Businessman (1862–1914)

Johann Puch (Janez Puh, 27 June 1862 – 19 July 1914) was a Slovene inventor and mechanic who went on to become the founder of the Austrian Puch automobile plants, then one of the most significant vehicle producers in Europe.

==Biography==
Johann Puch was born on 27 June 1862 to Slovene peasants at house no. 79 in Sakušak near Ptuj, part of Lower Styria, Slovenia. He was the son of the cottager Franz Puch and Agnes Ziserl Puch, and he was baptized Johann Puch the same day in Juršinci. The eldest son of nine children, he left his family home at the age of eight and at twelve apprenticed as a locksmith in Ptuj. Having finished his training in 1877, he moved to the Styrian capital Graz, where he did his military service and from 1885 worked for several employers. He concentrated on bicycle manufacturing and soon became a noted specialist. On 18 September 1889, he married Maria Anna Reinitzhuber at the cathedral in Graz.

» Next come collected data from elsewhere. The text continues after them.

(** * scripts/income.py: the diagnostic HTTP listener

    A shallow embedding of [RequestHandler] (a subclass of
    [http.server.BaseHTTPRequestHandler]) and of the serving loop started by
    [run].  The handler methods [_set_headers], [do_GET] and [do_POST] are
    translated statement by statement into a small state-and-exception monad.
    The standard-library operations they call ([print], [headers.get],
    [headers.items], [int], [rfile.read], [bytes.decode], [send_response],
    [send_header], [end_headers], [wfile.write], [serve_forever]) are modelled
    after CPython's behaviour (3.11, 64-bit) on requests of HTTP/1.0 and
    later, with these idealisations: the process has the memory it asks
    for, standard output encodes every text, and the client takes the
    bytes written to it. *)

From Stdlib Require Import ZArith NArith List Bool Lia.
From Stdlib.Strings Require Import String Ascii Byte.
From Stdlib.Numbers Require Import DecimalString.
From Stdlib.Numbers Require DecimalPos.
Import ListNotations.

Local Open Scope string_scope.
Local Open Scope list_scope.

(** ** Python data *)

(** A Python [bytes] object. *)
Definition bytes := list byte.

(** A Python [str]: a sequence of Unicode code points. *)
Definition text := list N.

(** Request line and header fields are decoded by the base class as
    ISO-8859-1, so [self.path], header names and header values are strings of
    code points below 256: Rocq's [string] of 8-bit characters. *)
Definition latin1 (s : string) : text :=
  map N_of_ascii (list_ascii_of_string s).

(** A bytes literal [b"..."], and [s.encode('latin-1')]. *)
Definition b (s : string) : bytes := list_byte_of_string s.

Definition LF : string := String (ascii_of_nat 10) EmptyString.
Definition CRLF : string := String (ascii_of_nat 13) LF.

(** The exceptions the handlers can raise. *)
Inductive exn : Type :=
| ValueError
| OverflowError
| UnicodeDecodeError.

(** What [headers.get(name, 0)] hands to [int]: a header value or the
    default, the integer [0]. *)
Inductive pyval : Type :=
| PyStr (s : string)
| PyInt (z : Z).

(** ** [bytes.decode('utf-8')]

    Strict decoding: the well-formed byte sequences of the Unicode standard
    (no overlong forms, no surrogates, nothing above U+10FFFF). *)

Definition between (lo hi x : N) : bool := ((lo <=? x) && (x <=? hi))%N.

Definition continuation (x : N) : bool := between 0x80 0xBF x.

Fixpoint utf8_decode (bs : bytes) : option text :=
  match bs with
  | [] => Some []
  | b0 :: r0 =>
    let x0 := Byte.to_N b0 in
    if (x0 <? 0x80)%N then
      option_map (cons x0) (utf8_decode r0)
    else if (x0 <? 0xC2)%N then None
    else if (x0 <? 0xE0)%N then
      match r0 with
      | b1 :: r1 =>
        let x1 := Byte.to_N b1 in
        if continuation x1
        then option_map (cons ((x0 - 0xC0) * 0x40 + (x1 - 0x80))%N)
                        (utf8_decode r1)
        else None
      | _ => None
      end
    else if (x0 <? 0xF0)%N then
      match r0 with
      | b1 :: b2 :: r2 =>
        let x1 := Byte.to_N b1 in
        let x2 := Byte.to_N b2 in
        let lo := if (x0 =? 0xE0)%N then 0xA0%N else 0x80%N in
        let hi := if (x0 =? 0xED)%N then 0x9F%N else 0xBF%N in
        if between lo hi x1 && continuation x2
        then option_map
               (cons ((x0 - 0xE0) * 0x1000 + (x1 - 0x80) * 0x40
                      + (x2 - 0x80))%N)
               (utf8_decode r2)
        else None
      | _ => None
      end
    else if (x0 <? 0xF5)%N then
      match r0 with
      | b1 :: b2 :: b3 :: r3 =>
        let x1 := Byte.to_N b1 in
        let x2 := Byte.to_N b2 in
        let x3 := Byte.to_N b3 in
        let lo := if (x0 =? 0xF0)%N then 0x90%N else 0x80%N in
        let hi := if (x0 =? 0xF4)%N then 0x8F%N else 0xBF%N in
        if between lo hi x1 && continuation x2 && continuation x3
        then option_map
               (cons ((x0 - 0xF0) * 0x40000 + (x1 - 0x80) * 0x1000
                      + (x2 - 0x80) * 0x40 + (x3 - 0x80))%N)
               (utf8_decode r3)
        else None
      | _ => None
      end
    else None
  end.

In 1889, Puch travelled to a bicycle trade fair in Leipzig, where he concluded a contract with Thomas Humber's cycle company. The same year he founded his first workshop in Graz and started to distribute Styria safety bicycles. His enterprise quickly expanded and in 1891 he founded the Johann Puch & Comp. trading company with 34 employees, selling bicycles all over Austria-Hungary, as well as exporting to the United Kingdom and France. Racers on Styria bicycles were successful in long-distance road races, most notably Josef Fischer, winner of the first edition of Paris–Roubaix in 1896. At that time, Puch already employed more than 300 workers and sold about 6,000 bicycle per annum.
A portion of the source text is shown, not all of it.